Task to complete -
When you reach the line in the listing below that contains "[while] loops are", begin returning lines exactly as written, and stop after the line that contains "whose point is". Return no other lines.

Data for this task -
Lemma lookup_split :
  forall key (l : list (K * V)) x,
    lookup eqb key l = Some x ->
    exists l1 l2, l = (l1 ++ (key, x) :: l2)%list /\ lookup eqb key l1 = None.
Proof.
  intros key l. induction l as [|[k y] rest IH]; simpl; intros x H.
  - discriminate.
  - destruct (eqb k key) eqn:E.
    + apply eqb_spec in E. inversion H; subst.
      exists [], rest. split; reflexivity.
    + destruct (IH x H) as (l1 & l2 & -> & N).
      exists ((k, y) :: l1), l2. split; [reflexivity|].
      simpl. now rewrite E.
Qed.

Lemma assign_split :
  forall key (v x : V) l1 l2,
    lookup eqb key l1 = None ->
    assign eqb key v (l1 ++ (key, x) :: l2) = (l1 ++ (key, v) :: l2)%list.
Proof.
  intros key v x l1 l2. induction l1 as [|[k y] rest IH]; simpl; intro H.
  - now rewrite eqb_refl_true.
  - destruct (eqb k key); [discriminate|]. now rewrite IH.
Qed.

Lemma assign_keys :
  forall key (v : V) l,
    List.map fst (assign eqb key v l) =
    match lookup eqb key l with
    | Some _ => List.map fst l
    | None => (List.map fst l ++ [key])%list
    end.
Proof.
  intros key v l. induction l as [|[k y] rest IH]; simpl; [reflexivity|].
  destruct (eqb k key) eqn:E; simpl; [reflexivity|].
  rewrite IH. now destruct (lookup eqb key rest).
Qed.

Lemma lookup_None_keys :
  forall key (l : list (K * V)),
    lookup eqb key l = None -> ~ In key (List.map fst l).
Proof.
  intros key l H I. apply in_map_iff in I. destruct I as ([k v] & E & I).
  simpl in E. subst k. exact (lookup_None_not_In key l H v I).
Qed.

Lemma assign_NoDup_keys :
  forall key (v : V) l,
    NoDup (List.map fst l) -> NoDup (List.map fst (assign eqb key v l)).
Proof.
  intros key v l N. rewrite assign_keys.
  destruct (lookup eqb key l) eqn:E; [exact N|].
  apply NoDup_app; [exact N|repeat constructor; intros []|].
  intros a Ia [<-|[]]. now apply (lookup_None_keys key l E).
Qed.

End AssocFacts.

Lemma string_eqb_spec : forall a b, String.eqb a b = true <-> a = b.
Proof. exact String.eqb_eq. Qed.

Lemma Z_eqb_spec : forall a b, Z.eqb a b = true <-> a = b.
Proof. exact Z.eqb_eq. Qed.

(** ** The path rewrite *)

Section PathRewriteFacts.
Import JsString PathRewrite.

Lemma colon_not_word : forall c, isColon c = true -> isWordChar c = false.
Proof.
  intros c H. apply Ascii.eqb_eq in H. subst c. reflexivity.
Qed.

Lemma word_not_colon : forall c, isWordChar c = true -> isColon c = false.
Proof.
  intros c H. destruct (isColon c) eqn:E; [|reflexivity].
  apply colon_not_word in E. congruence.
Qed.

Lemma inside_cons :
  forall c rest,
    inside (String c rest) =
    if isWordChar c then String c (inside rest)
    else String "}" (outside (String c rest)).
Proof. reflexivity. Qed.

Lemma startsWithWord_outside :
  forall s, startsWithWord (outside s) = startsWithWord s.
Proof.
  destruct s as [|c rest]; simpl; [reflexivity|].
  destruct (isColon c) eqn:C; simpl; [|reflexivity].
  destruct (startsWithWord rest); simpl; [|reflexivity].
  symmetry. now apply colon_not_word.
Qed.

Lemma markerFree_scanned :
  forall s, markerFree (outside s) = true /\ markerFree (inside s) = true.
Proof.
  induction s as [|c rest [IHo IHi]].
  - split; reflexivity.
  - assert (Ho : markerFree (outside (String c rest)) = true).
    { simpl. destruct (isColon c && startsWithWord rest) eqn:M.
      - simpl. exact IHi.
      - simpl. rewrite startsWithWord_outside, M. simpl. exact IHo. }
    split; [exact Ho|].
    rewrite inside_cons. destruct (isWordChar c) eqn:W.
    + simpl. rewrite (word_not_colon _ W). simpl. exact IHi.
    + change (markerFree (String "}" (outside (String c rest))))
        with (negb (isColon "}" && startsWithWord (outside (String c rest)))
              && markerFree (outside (String c rest))).
      rewrite Ho. reflexivity.
Qed.

Lemma outside_markerFree :
  forall s, markerFree s = true -> outside s = s.
Proof.
  induction s as [|c rest IH]; simpl; intro H; [reflexivity|].
  apply andb_true_iff in H. destruct H as [M F].
  apply negb_true_iff in M. rewrite M. now rewrite IH.
Qed.

Lemma startsWithWord_append :
  forall pre s,
    startsWithWord (pre ++ s) =
    match pre with EmptyString => startsWithWord s | _ => startsWithWord pre end.
Proof. destruct pre; reflexivity. Qed.

Lemma outside_append :
  forall pre s,
    markerFree pre = true -> startsWithWord s = false ->
    outside (pre ++ s) = pre ++ outside s.
Proof.
  induction pre as [|c pre IH]; simpl; intros s F W; [reflexivity|].
  apply andb_true_iff in F. destruct F as [M F].
  apply negb_true_iff in M.
  assert (E : isColon c && startsWithWord (pre ++ s) = false).
  { rewrite startsWithWord_append. destruct pre; [|exact M].
    rewrite W. apply andb_false_r. }
  rewrite E. now rewrite IH.
Qed.
(* ===== verification/Prelude.v ===== *)
(** * Verification of the Operating-Systems-Programs repository

    ** The program

    The repository is a set of C programs, each of which shows one facility
    of Unix: processes that share memory, semaphores, file locks, message
    queues, pipes, sockets, signals and readiness calls, linked with the
    helpers of [Common/common.c].  Apart from the calculator server and its
    client, which talk to each other over a Unix socket, every program forks
    the processes it needs and talks to itself.  What makes the programs
    correct is therefore how their processes interact through the kernel:
    what each prints, in which order, that nothing is lost, that nobody waits
    forever, and what is left behind.

    ** How it is modelled

    A C function is a value of type [prog] ([Posix]): a tree of system and
    library calls with a continuation for every reply, written with a monadic
    notation that follows the source line by line.  [int] arithmetic is
    [int_add] and [int_mul], whose overflow is the program [Undef], as are
    reads of uninitialised structs and writes outside a buffer; [for] and
    [while] loops are [for_] and [loop].  A [world] is a table of processes
    (what each has left to run, its parent, its stdio buffer), the state of a
    kernel, and what has been written to standard output and standard error.
    [step] lets any process make its next call: the interleaving is that of
    single calls, and of single loads and stores of shared memory.  [fork]
    copies the stdio buffer, [exit] writes it out and [_exit] drops it, as
    [tty cf] decides whether lines are written at once.  The kernel is a type
    class, [Kernel], with one instance for each family of calls:

    - [Shm]: POSIX shared memory, semaphores and process-shared mutexes;
    - [Sysv]: System V semaphore sets with [SEM_UNDO], and segments;
    - [Msgq]: System V message queues;
    - [Files]: descriptors, descriptions and files with the three kinds of
      lock and file mappings;
    - [Io]: descriptors over pipes, FIFOs, stream and datagram sockets with
      descriptor passing, files with seals, event counters, [poll], [select]
      and [epoll];
    - [Timed]: POSIX message queues with notification, a clock, timed waits;
    - [Sig]: a layer over any of these that adds actions, masks, pending and
      queued signals, handlers that run in front of the interrupted code,
      [SA_RESTART] and [EINTR], and the global variables handlers share;
    - [Pipeline]: descriptors with the standard streams, pipes, [dup2] and
      [exec];
    - [AltStack] and [Resolve] have machines of their own for the one
      program each is about.

    The kernels describe documented behaviour of Linux and POSIX.  Blocking
    calls block; calls that fail because of the state fail with the [errno]
    of that case.

    ** What the theorems say

    [total cf w Q]: every schedule from [w] ends, and every final state
    satisfies [Q]; a deadlock is a final state, so [Q] excludes it.  [finished
    code text w] is a clean end: the exit code, the text on standard output,
    nothing on standard error, every child reaped.  [sig_total] is the same
    over schedules that also choose when signals are delivered.  [runs p tr o]
    quantifies over every reply of every call instead: it is used for code
    whose point is to cope with a kernel that misbehaves ([write_all], the
    calculator's sessions).  [stepi] is [step] with calls that may fail with
    [EINTR] besides, and [childless] the run of a program every [fork] of
    which fails.  Theorems are for every terminal setting and
    every process id of the first process unless they say otherwise.

    ** The files

    Infrastructure: [Prelude] (this file), [Fmt] (the conversions of
    [printf]), [Double] (binary64, [strtod], [%.3f]), [Posix], [Local]
    (commuting steps), [Explore] and [SigExplore] (all schedules of a small
    program by a tactic that merges equal states), [Common]
    ([Common/common.c]), [Guarded] (the shape "children increment a counter
    under a lock", for any lock that satisfies the class [MutexGuard]), [Fan]
    (the shape "fork children, do something, reap them", for any code).

    Programs, by file and theorem:
    - [Calc]: the evaluator of [Sockets/unix_calc_server.c]; equivalence with
      a declarative grammar and its binary64 value ([evaluate_correct]),
      rejection, termination within [fuel_for], printing and parsing back.
      [CalcServer]: [serve] and [Sockets/unix_calc_client.c] under every
      behaviour of the kernel, and the length of the answers.  [CalcEnd]: the two connected by byte streams, from the
      argument of the client to the text it shows, and what the sizes of
      the two buffers cut off.  [CalcMain]: the accept loop, the [SIGCHLD]
      handler and the session of server and client that [README.md] shows.
    - [Ring], [RingSpec]: [SharedMemory/posix_shm_ring_sem.c]; correctness
      under every schedule; the trace of its accesses to the slots is that
      of a bounded first-in first-out queue; no data race.
    - [Interrupts]: programs that start interrupted calls again guarantee
      with interruptions what they guarantee without
      ([total_interrupted]); the ring does ([ring_interrupted]), the two
      semaphore programs do not ([unchecked_waits]).
    - [ForkFails]: what the programs do when no process can be created.
    - [Shm], [Sysv], [FileLocks] (modules [ProcessSharedMutex],
      [BinaryGuard], [MmapCounter]): the three guarded counters, as
      instances of [MutexGuard].
    - [Barrier], [Workers]: [Semaphores/sysv_semaphore_set_barrier.c] and
      [MessageQueues/sysv_priority_workers.c] for any number of processes, as
      clients of [Fan].
    - [FileLocks] (modules [Ordered], [Ranges], [FlockParentChild],
      [SingleInstance], [OfdCounter]): the programs of [FileLocking].
    - [Semaphores] ([PingPong], [Latch]), [Msgq] ([RequestReply],
      [QueueControl]), [Timed] ([SemTimedwaitTimeout], [MqTimedReceive],
      [MqNotifySignal]).
    - [Pipes] ([FifoChat], [FullDuplex], [SpliceZeroCopy], [MemfdSealed],
      [CopyOnWrite]), [AltIo] (select, poll, epoll, eventfd), [Sockets]
      ([AbstractPing], [FdPassing], [DgramLogger], [HalfClose], [UdpEcho],
      [Rebind], [EpollEcho]), [Resolve].  [TcpServer], [TcpMany]:
      [InternetSockets/tcp_forking_echo_server.c], with any number of
      clients by an invariant over who holds which descriptor.  [Pipeline]:
      [Pipes/anonymous_pipeline_exec.c], for every program executed as [tr]
      that is a filter.
    - [SignalProgs] ([MaskPending], [SigqueuePayload], [RealtimeOrder],
      [SigsuspendWait]), [SignalIo] ([RestartDemo], [SignalfdUsr1],
      [SelfPipe], [Supervisor]), [AltStack].

    Defects: some theorems show that a program does not do what it means to:
    [ofd_lock_counter_loses_updates], [fifo_chat_deadlock],
    [request_reply_pid_1], [pingpong_correct] (the order when standard output
    is not a terminal), [single_instance_correct] (the tail of an old lock
    file), [self_pipe_dies] and [supervisor_dies] ([poll] interrupted by the
    signal it waits for), [client_truncates], [server_truncates],
    [unchecked_waits], [reap_gives_up], [fork_failure_hangs],
    [fork_failure_unnoticed], [pipeline_without_tr].

    ** Bounds and fuel

    The machine has no fuel: termination is part of [total].  The evaluator
    has fuel, and [fuel_for] is proved to be enough for every input.
    [explore] needs as many rounds as the longest schedule, which the proof
    finds.  [jrun] of [AltStack] has a step count, which its theorem gives;
    [childless] asks for some number of steps after which nothing moves.
    The general theorems are for any number of workers up to what a semaphore
    or the message types can hold; [TcpMany] is for any number of clients, the
    backlog of the listening socket being unbounded in the kernel's model.
    The session of [CalcMain] is the one [README.md] shows, with its path and
    expression and with concrete process ids, since the text of an id decides
    the length of the messages; [CalcEnd] is for every expression.

    ** What is assumed, and what is not modelled

    In [step] a call does not fail for reasons outside the state: [fork]
    succeeds, and a call that is not interrupted by a modelled signal does
    not return [EINTR].  [kfails] and [stepf] describe such failures; the
    theorems by [runs], [Interrupts] and [ForkFails] cover them for the code
    they are about.  [tr] is assumed to be a filter ([filters]), the resolver
    of [Resolve] to answer as documented.  Process ids
    are consecutive and not reused.  [usleep] takes any time, so that the
    programs' delays order nothing; a [poll] or [select] with a timeout waits
    as long as it takes, the timeouts being there to report a hang.  A [write] to a pipe or socket is
    atomic and takes the whole text (short writes: see [write_all_correct]);
    a [printf] of many lines to a terminal is one write.  Memory is
    sequentially consistent.

    Not modelled: the [Makefile], the scripts and the documents.  The kernels' own tables, pipes and socket buffers are
    unlimited; the limits of message queues and of semaphore values are
    modelled.

    ** Plan

    Next: sessions of the calculator with several clients at once, by the
    invariant of [TcpMany]. *)

From Stdlib Require Export Ascii String ZArith Lia Bool.
From stdpp Require Export base tactics numbers list relations.
(* The scopes of the standard lists win over those of strings. *)
From Stdlib Require Import List.

#[global] Open Scope Z_scope.
#[global] Open Scope list_scope.

(** ** Bytes *)

(** A C character buffer or a byte stream: a list of characters. *)
Abbreviation bytes := (list ascii).

#[export] Instance ascii_eq_dec : EqDecision ascii := Ascii.ascii_dec.

(** [B "text"] is the byte sequence of a string literal of the source,
    without its terminating NUL. *)
Definition B (s : string) : bytes := list_ascii_of_string s.

(** The characters the sources escape. *)
Definition NUL : ascii := ascii_of_nat 0.
Definition LF : ascii := ascii_of_nat 10.

(** The byte that fills what a file extension or a gap leaves unwritten. *)
Definition hole : ascii := NUL.

(** [ln "text"] is the literal ["text\n"]. *)
Definition ln (s : string) : bytes := B s ++ [LF].
#[global] Arguments B s : simpl never.
#[global] Arguments ln s : simpl never.

(** The C string at the start of a buffer: the characters before the
    first NUL. *)
Definition is_nul (c : ascii) : bool := Ascii.eqb c NUL.
Fixpoint cstr (b : bytes) : bytes :=
  match b with
  | [] => []
  | c :: b' => if is_nul c then [] else c :: cstr b'
  end.

(** [blen] is the length of a buffer as the C code sees it, a size. *)
Definition blen (b : bytes) : Z := Z.of_nat (length b).

(** ** Machine integers *)

Definition INT_MIN : Z := - 2 ^ 31.
Definition INT_MAX : Z := 2 ^ 31 - 1.

(** Signed [int] values: arithmetic outside this range is undefined
    behaviour in C, and the model turns it into the [Undef] program. *)
Definition in_int (z : Z) : bool := (INT_MIN <=? z) && (z <=? INT_MAX).

Lemma in_int_spec z : in_int z = true <-> INT_MIN <= z <= INT_MAX.
Proof. unfold in_int. rewrite andb_true_iff, !Z.leb_le. tauto. Qed.

(** Equality of identifiers that a proof may leave symbolic: process ids
    used as message types, port numbers. *)
Definition sym_eqb (a b : Z) : bool := a =? b.

Lemma sym_eqb_refl a : sym_eqb a a = true.
Proof. apply Z.eqb_refl. Qed.

(** ** The error numbers the programs test for or report *)

Inductive errno : Type :=
| EOK | EPERM | ENOENT | EINTR | E2BIG | EBADF | ECHILD | EAGAIN | ENOMEM
| EEXIST | EINVAL | EMFILE | EPIPE | ERANGE | EDEADLK | ENOLCK | EIDRM
| EOVERFLOW | ETIMEDOUT | EADDRINUSE | ECONNREFUSED | EMSGSIZE | EFBIG | EBUSY.

#[export] Instance errno_eq_dec : EqDecision errno.
Proof. solve_decision. Defined.

(** ** Shared tactics *)

Create HintDb posix discriminated.

(** Split a hypothesis [H : (if b then _ else _) = _] style goal on every
    remaining match and close the impossible branches. *)
Ltac cases_in H :=
  repeat (case_match; simplify_eq/=; try done).

(** Boolean comparisons to arithmetic, then [lia]. *)
Ltac zbool :=
  repeat match goal with
  | H : (_ =? _)%Z = true |- _ => apply Z.eqb_eq in H
  | H : (_ =? _)%Z = false |- _ => apply Z.eqb_neq in H
  | H : (_ <=? _)%Z = true |- _ => apply Z.leb_le in H
  | H : (_ <=? _)%Z = false |- _ => apply Z.leb_gt in H
  | H : (_ <? _)%Z = true |- _ => apply Z.ltb_lt in H
  | H : (_ <? _)%Z = false |- _ => apply Z.ltb_ge in H
  | H : (_ >? _)%Z = true |- _ => apply Z.gtb_lt in H
  | H : (_ >? _)%Z = false |- _ => rewrite Z.gtb_ltb in H
  | H : _ && _ = true |- _ => apply andb_true_iff in H as [? ?]
  end.

Ltac zsolve := zbool; lia.

(** ** Lists *)

(** The sum of a measure over a list, and how it changes when one entry is
    replaced. *)
Definition sumf {A} (f : A -> nat) (l : list A) : nat := sum_list_with f l.
#[global] Arguments sumf {A} f l : simpl never.

Lemma sumf_insert {A} (f : A -> nat) (l : list A) i a b :
  l !! i = Some a -> (sumf f (<[i:=b]> l) + f a = sumf f l + f b)%nat.
Proof.
  unfold sumf. revert i. induction l as [|x l IH]; intros [|i] H; simplify_eq/=; [lia|].
  specialize (IH _ H). lia.
Qed.

Lemma sumf_app {A} (f : A -> nat) (l k : list A) :
  sumf f (l ++ k) = (sumf f l + sumf f k)%nat.
Proof. unfold sumf. apply sum_list_with_app. Qed.

Lemma sumf_const {A} (f : A -> nat) (l : list A) n :
  Forall (fun a => f a = n) l -> sumf f l = (length l * n)%nat.
Proof. unfold sumf. induction 1; simpl in *; lia. Qed.

Lemma sumf_le {A} (f : A -> nat) (l : list A) i a :
  l !! i = Some a -> (f a <= sumf f l)%nat.
Proof.
  unfold sumf. revert i. induction l as [|x l IH]; intros [|i] H; simplify_eq/=; [lia|].
  specialize (IH _ H). lia.
Qed.

Lemma sumf_cons {A} (f : A -> nat) a (l : list A) : sumf f (a :: l) = (f a + sumf f l)%nat.
Proof. done. Qed.

Lemma sumf_plus {A} (f g : A -> nat) (l : list A) :
  sumf (fun a => f a + g a)%nat l = (sumf f l + sumf g l)%nat.
Proof. induction l as [|a l IH]; [done|]. rewrite !sumf_cons, IH. lia. Qed.

Lemma sumf_ext {A} (f g : A -> nat) l : (forall a, a ∈ l -> f a = g a) -> sumf f l = sumf g l.
Proof.
  induction l as [|a l IH]; intros H; [done|]. rewrite !sumf_cons, (H a), IH; [done| |constructor].
  intros b Hb. apply H. by constructor.
Qed.

Lemma fmap_const {A A'} (f : A -> A') (l : list A) x :
  Forall (fun a => f a = x) l -> f <$> l = replicate (length l) x.
Proof. induction 1 as [|a l Ha _ IH]; cbn; [done|]. by rewrite Ha, IH. Qed.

Task solution -
    [while] loops are [for_] and [loop].  A [world] is a table of processes
    (what each has left to run, its parent, its stdio buffer), the state of a
    kernel, and what has been written to standard output and standard error.
    [step] lets any process make its next call: the interleaving is that of
    single calls, and of single loads and stores of shared memory.  [fork]
    copies the stdio buffer, [exit] writes it out and [_exit] drops it, as
    [tty cf] decides whether lines are written at once.  The kernel is a type
    class, [Kernel], with one instance for each family of calls:

    - [Shm]: POSIX shared memory, semaphores and process-shared mutexes;
    - [Sysv]: System V semaphore sets with [SEM_UNDO], and segments;
    - [Msgq]: System V message queues;
    - [Files]: descriptors, descriptions and files with the three kinds of
      lock and file mappings;
    - [Io]: descriptors over pipes, FIFOs, stream and datagram sockets with
      descriptor passing, files with seals, event counters, [poll], [select]
      and [epoll];
    - [Timed]: POSIX message queues with notification, a clock, timed waits;
    - [Sig]: a layer over any of these that adds actions, masks, pending and
      queued signals, handlers that run in front of the interrupted code,
      [SA_RESTART] and [EINTR], and the global variables handlers share;
    - [Pipeline]: descriptors with the standard streams, pipes, [dup2] and
      [exec];
    - [AltStack] and [Resolve] have machines of their own for the one
      program each is about.

    The kernels describe documented behaviour of Linux and POSIX.  Blocking
    calls block; calls that fail because of the state fail with the [errno]
    of that case.

    ** What the theorems say

    [total cf w Q]: every schedule from [w] ends, and every final state
    satisfies [Q]; a deadlock is a final state, so [Q] excludes it.  [finished
    code text w] is a clean end: the exit code, the text on standard output,
    nothing on standard error, every child reaped.  [sig_total] is the same
    over schedules that also choose when signals are delivered.  [runs p tr o]
    quantifies over every reply of every call instead: it is used for code
    whose point is to cope with a kernel that misbehaves ([write_all], the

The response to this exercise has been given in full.